9. Failure to establish and maintain procedures to ensure that all purchased or otherwise received product and services conform to specified requirements, including evaluation of suppliers, contractors, and consultants, as required by 21 CFR 820.50 [FDA-483 Items 3 and 6]. Your firm has not established written procedures or written agreements with the foreign contract manufacturer and sterilizer to require (a) procedures for evaluating or auditing the foreign contract manufacturer and sterilizer for their ability to meet your firm's quality requirements; (b) how the devices are to be assembled, tested, reworked, and sterilized to meet your firm's quality requirements and acceptance specifications; (c) how and where the acceptance/rejection test results are to be documented; and (d) who is responsible for maintaining device history records. The absence of written procedures or written agreements is further evident in your firm's May 23, 2005 e-mail to the foreign contract manufacturer that your firm appeared to be concerned about the quality of the devices being shipped to your firm and asked several questions concerning the devices that failed the leak test (e.g., whether devices that failed the leak test were reworked or scrapped, what was the pressure and how long the devices were tested).
We acknowledge receiving your firm's response, dated August 17, 2005, to the Form FDA-483, Inspectional Observations, issued to your firm at the conclusion of our inspection on July 28, 2005. You responded that your firm has addressed each one of the inspectional observations and proposed completion dates ranging from 1 month to 15 months.
Your firm responded that your firm has had quick turnovers of quality assurance employees, and as a result, many documents and procedures were left in an incomplete state. You, as management with executive responsibility, have not (a) explained the reason for quick turnovers of quality assurance employees and why the quality system procedures were either missing or left in an incomplete state in the period of four years of manufacturing; and (b) identified specific remedial actions your firm will take to correct this problem.
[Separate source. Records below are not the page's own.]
(* ===== verification/BtHash.v ===== *)
(** * The hash of the framework (framework/common/bt_hash.c)

    [bt_hash4] is the classic multiply-by-33 hash, unrolled eight times with
    the loop entered in the middle (Duff's device). *)

From S2P Require Import Prelude.

Module BtHash.
Local Open Scope Z_scope.

(** [HASH4]: [h = ((h << 5) + h + *key++)] on [uint32_t]; [None] is a read
    past the key. *)
Definition HASH4 (st : option (Z * list Z)) : option (Z * list Z) :=
  match st with
  | Some (h, k :: key) => Some (u32 (Z.shiftl h 5 + h + k), key)
  | _ => None
  end.

(** The body from [case n] down to [case 1]. *)
Fixpoint hash_from (n : nat) (st : option (Z * list Z)) : option (Z * list Z) :=
  match n with O => st | S n => hash_from n (HASH4 st) end.

(** [do ... while (--loop)] after the first pass. *)
Fixpoint hash_passes (loop : nat) (st : option (Z * list Z)) : option (Z * list Z) :=
  match loop with O => st | S loop => hash_passes loop (hash_from 8 st) end.

Definition bt_hash4 (key : list Z) (len : Z) : option Z :=
  if 0 <? len then
    let loop := Z.shiftr (len + 8 - 1) 3 in
    let entry := Z.land len (8 - 1) in
    let first := if entry =? 0 then 8%nat else Z.to_nat entry in
    option_map fst (hash_passes (Z.to_nat (loop - 1)) (hash_from first (Some (0, key))))
  else Some 0.

(** ** Reference: one multiplication and addition per byte *)

Definition hash_ref (h : Z) (key : list Z) : Z := fold_left (fun h k => u32 (33 * h + k)) key h.

Lemma hash_from_ref n h key :
  (n <= length key)%nat -> hash_from n (Some (h, key)) = Some (hash_ref h (take n key), drop n key).
Proof.
  revert h key. induction n as [|n IH]; intros h key Hn; [by rewrite take_0, drop_0|].
  destruct key as [|k key]; simpl in Hn; [lia|]. simpl. rewrite IH by lia.
  cbn [take drop hash_ref fold_left]. unfold hash_ref. do 4 f_equal.
  rewrite Z.shiftl_mul_pow2 by lia. lia.
Qed.

Lemma hash_ref_app h a b : hash_ref h (a ++ b) = hash_ref (hash_ref h a) b.
Proof. apply fold_left_app. Qed.

Lemma take_split {A} n m (l : list A) : take n l ++ take m (drop n l) = take (n + m) l.
Proof. revert l. induction n as [|n IH]; intros [|x l]; simpl; rewrite ?take_nil; [done..|]. by rewrite IH. Qed.

Lemma hash_passes_ref loop h key :
  (8 * loop <= length key)%nat ->
  hash_passes loop (Some (h, key)) = Some (hash_ref h (take (8 * loop) key), drop (8 * loop) key).
Proof.
  revert h key. induction loop as [|loop IH]; intros h key Hl; [by rewrite take_0, drop_0|].
  cbn [hash_passes]. rewrite hash_from_ref by lia. rewrite IH by (rewrite length_drop; lia).
  rewrite <- hash_ref_app, drop_drop. replace (8 * S loop)%nat with (8 + 8 * loop)%nat by lia.
  by rewrite take_split.
Qed.

(** ** Claims *)

(** For a key of at least [len] bytes the unrolled loop reads exactly
    its first [len] bytes, one multiply-by-33 step per byte in order, modulo
    2^32. *)
Theorem bt_hash4_equiv_reference (key : list Z) (len : nat) :
  (len <= length key)%nat ->
  bt_hash4 key (Z.of_nat len) = Some (hash_ref 0 (take len key)).
Proof.
  intros Hl. unfold bt_hash4. destruct (Z.ltb_spec 0 (Z.of_nat len)) as [Hp|Hp];
    [|by replace len with 0%nat by lia].
  rewrite Z.shiftr_div_pow2 by lia. change (8 - 1) with (Z.ones 3). rewrite Z.land_ones by lia.
  change (2 ^ 3) with 8. pose proof (Z.div_mod (Z.of_nat len + 8 - 1) 8 ltac:(lia)) as Hd.
  pose proof (Z.mod_pos_bound (Z.of_nat len + 8 - 1) 8 ltac:(lia)).
  pose proof (Z.div_mod (Z.of_nat len) 8 ltac:(lia)) as Hd'.
  pose proof (Z.mod_pos_bound (Z.of_nat len) 8 ltac:(lia)).
  set (first := if Z.of_nat len mod 8 =? 0 then 8%nat else Z.to_nat (Z.of_nat len mod 8)).
  set (loop := Z.to_nat ((Z.of_nat len + 8 - 1) / 8 - 1)).
  assert (len = first + 8 * loop)%nat as Hsum.
  { subst first loop. destruct (Z.eqb_spec (Z.of_nat len mod 8) 0); lia. }
  rewrite hash_from_ref by lia. rewrite hash_passes_ref by (rewrite length_drop; lia).
  cbn [option_map fst]. rewrite <- hash_ref_app, take_split. by rewrite <- Hsum.
Qed.

Lemma bt_hash4_equiv_reference_witness :
  bt_hash4 [1; 2; 3; 4; 5; 6; 7; 8; 9; 10] 10
  = Some (hash_ref 0 [1; 2; 3; 4; 5; 6; 7; 8; 9; 10]).
Proof.
  apply (bt_hash4_equiv_reference [1; 2; 3; 4; 5; 6; 7; 8; 9; 10] 10). simpl. lia.
Defined.

End BtHash.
Your response to each of the inspectional observations lacks adequate details and explanation for FDA to assess your firm's proposed corrective actions. Overall, your firm's response will remain incomplete until your firm has (a) adequately responded to the warning letter items referenced above and the FDA- 483 inspectional observations; (b) identified and completed all the necessary corrective actions and verified their effectiveness; (c) conducted internal quality audit of your firm and on-site quality audits of the two foreign contract manufacturers in order to identify what quality system procedures and records are missing, are not being followed, or are not adequate at either your firm or the contract manufacturers to ensure that all three firms are in substantial compliance with the QS Regulation and the devices being delivered to your firm meet your firm's specified requirements, including quality requirements; and (d) allocated the necessary resources, including the assignment of trained personnel, for management, performance of work, assessment activities, including internal quality audits, in order to maintain a sustainable state of compliance with the QS Regulation.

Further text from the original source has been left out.